## TASK STATEMENT:
Which lines below contain "middleBase"? Copy every one of them.

## RECORDS SHOWN:
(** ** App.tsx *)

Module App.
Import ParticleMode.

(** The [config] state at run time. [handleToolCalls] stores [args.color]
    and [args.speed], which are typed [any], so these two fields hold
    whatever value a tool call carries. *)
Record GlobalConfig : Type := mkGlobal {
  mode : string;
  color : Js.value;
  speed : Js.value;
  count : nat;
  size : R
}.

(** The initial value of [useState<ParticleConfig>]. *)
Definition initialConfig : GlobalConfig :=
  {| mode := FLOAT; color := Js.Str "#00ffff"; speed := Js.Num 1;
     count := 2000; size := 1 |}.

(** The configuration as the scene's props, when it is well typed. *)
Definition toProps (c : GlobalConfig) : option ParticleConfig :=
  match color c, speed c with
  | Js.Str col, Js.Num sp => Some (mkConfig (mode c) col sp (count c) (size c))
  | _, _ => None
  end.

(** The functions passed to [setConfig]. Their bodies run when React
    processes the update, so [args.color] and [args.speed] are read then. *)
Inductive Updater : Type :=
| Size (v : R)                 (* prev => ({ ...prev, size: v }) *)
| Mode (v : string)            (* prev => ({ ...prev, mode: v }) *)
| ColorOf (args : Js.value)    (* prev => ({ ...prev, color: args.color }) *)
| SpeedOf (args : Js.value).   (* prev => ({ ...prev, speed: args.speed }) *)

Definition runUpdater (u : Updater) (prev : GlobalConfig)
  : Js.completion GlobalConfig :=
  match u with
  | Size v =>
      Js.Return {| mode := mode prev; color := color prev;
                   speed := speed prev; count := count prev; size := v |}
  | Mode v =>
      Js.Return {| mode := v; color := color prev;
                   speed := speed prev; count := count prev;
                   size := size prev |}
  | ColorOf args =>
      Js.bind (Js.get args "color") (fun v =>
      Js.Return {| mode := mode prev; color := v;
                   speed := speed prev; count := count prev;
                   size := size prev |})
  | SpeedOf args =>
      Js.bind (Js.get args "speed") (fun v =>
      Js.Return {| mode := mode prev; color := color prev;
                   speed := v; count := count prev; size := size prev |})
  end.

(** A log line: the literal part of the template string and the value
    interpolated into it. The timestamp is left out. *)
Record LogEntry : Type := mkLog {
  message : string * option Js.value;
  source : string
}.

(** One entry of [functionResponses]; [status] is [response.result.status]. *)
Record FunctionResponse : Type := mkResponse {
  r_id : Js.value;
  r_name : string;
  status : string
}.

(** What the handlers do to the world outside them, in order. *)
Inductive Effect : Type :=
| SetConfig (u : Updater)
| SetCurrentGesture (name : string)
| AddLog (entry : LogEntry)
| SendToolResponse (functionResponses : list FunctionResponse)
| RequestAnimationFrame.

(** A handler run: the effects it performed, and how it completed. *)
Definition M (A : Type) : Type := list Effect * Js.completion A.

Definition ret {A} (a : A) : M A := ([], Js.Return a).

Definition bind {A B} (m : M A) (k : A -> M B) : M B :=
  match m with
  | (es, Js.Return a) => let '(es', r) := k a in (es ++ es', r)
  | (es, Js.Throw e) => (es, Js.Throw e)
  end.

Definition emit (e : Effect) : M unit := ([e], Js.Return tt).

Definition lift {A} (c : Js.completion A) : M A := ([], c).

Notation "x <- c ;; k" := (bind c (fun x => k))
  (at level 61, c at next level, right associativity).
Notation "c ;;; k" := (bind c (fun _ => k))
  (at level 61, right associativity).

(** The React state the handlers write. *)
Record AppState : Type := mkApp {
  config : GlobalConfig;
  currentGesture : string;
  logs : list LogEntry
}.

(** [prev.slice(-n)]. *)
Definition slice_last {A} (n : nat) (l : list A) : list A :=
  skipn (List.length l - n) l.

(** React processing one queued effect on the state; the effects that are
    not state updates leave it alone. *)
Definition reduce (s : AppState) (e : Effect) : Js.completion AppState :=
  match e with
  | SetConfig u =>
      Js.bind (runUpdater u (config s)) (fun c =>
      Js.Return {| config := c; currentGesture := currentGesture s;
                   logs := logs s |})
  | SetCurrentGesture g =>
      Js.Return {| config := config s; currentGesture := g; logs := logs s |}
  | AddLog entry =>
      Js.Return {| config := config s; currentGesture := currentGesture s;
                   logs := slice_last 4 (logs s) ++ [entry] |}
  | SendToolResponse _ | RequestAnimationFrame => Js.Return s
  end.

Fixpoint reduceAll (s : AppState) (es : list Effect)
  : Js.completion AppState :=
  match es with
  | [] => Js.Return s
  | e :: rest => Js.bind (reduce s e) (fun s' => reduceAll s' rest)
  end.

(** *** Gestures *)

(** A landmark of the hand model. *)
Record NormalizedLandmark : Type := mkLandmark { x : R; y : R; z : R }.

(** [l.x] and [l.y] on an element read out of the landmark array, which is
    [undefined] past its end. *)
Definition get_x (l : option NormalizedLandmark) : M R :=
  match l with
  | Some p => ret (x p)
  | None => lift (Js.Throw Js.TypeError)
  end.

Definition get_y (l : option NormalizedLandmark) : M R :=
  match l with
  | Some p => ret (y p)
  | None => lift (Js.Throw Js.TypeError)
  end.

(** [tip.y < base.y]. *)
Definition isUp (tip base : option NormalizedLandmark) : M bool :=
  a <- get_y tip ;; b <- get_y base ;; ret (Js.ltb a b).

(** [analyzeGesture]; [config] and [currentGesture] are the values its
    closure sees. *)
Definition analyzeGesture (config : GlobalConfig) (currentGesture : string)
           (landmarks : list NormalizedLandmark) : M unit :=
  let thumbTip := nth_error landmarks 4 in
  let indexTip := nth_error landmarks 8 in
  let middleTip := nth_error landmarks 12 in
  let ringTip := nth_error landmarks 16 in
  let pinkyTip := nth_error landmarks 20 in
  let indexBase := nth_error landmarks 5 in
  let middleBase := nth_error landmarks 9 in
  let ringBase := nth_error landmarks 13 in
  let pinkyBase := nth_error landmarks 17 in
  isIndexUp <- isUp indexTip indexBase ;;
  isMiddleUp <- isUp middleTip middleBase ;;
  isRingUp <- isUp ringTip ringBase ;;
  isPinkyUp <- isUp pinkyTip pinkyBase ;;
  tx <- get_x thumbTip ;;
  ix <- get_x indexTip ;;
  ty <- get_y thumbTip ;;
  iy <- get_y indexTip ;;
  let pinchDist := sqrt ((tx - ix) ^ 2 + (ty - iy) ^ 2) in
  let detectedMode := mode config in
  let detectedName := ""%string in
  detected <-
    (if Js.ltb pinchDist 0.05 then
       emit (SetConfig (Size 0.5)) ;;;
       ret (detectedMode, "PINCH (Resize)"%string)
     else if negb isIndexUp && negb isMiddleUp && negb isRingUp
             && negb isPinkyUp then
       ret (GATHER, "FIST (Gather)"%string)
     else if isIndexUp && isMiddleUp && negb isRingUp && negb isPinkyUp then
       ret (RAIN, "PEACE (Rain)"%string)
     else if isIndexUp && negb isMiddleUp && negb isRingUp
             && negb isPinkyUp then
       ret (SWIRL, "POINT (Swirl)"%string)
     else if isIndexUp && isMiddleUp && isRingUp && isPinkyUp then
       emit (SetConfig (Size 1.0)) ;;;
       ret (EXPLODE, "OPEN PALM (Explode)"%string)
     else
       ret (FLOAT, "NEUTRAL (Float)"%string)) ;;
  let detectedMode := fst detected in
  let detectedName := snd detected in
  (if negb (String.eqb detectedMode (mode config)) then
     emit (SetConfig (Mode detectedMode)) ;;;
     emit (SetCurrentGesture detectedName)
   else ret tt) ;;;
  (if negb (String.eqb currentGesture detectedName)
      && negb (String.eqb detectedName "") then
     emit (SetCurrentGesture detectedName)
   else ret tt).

## OUTPUT FOR THIS TASK:
  let middleBase := nth_error landmarks 9 in
  isMiddleUp <- isUp middleTip middleBase ;;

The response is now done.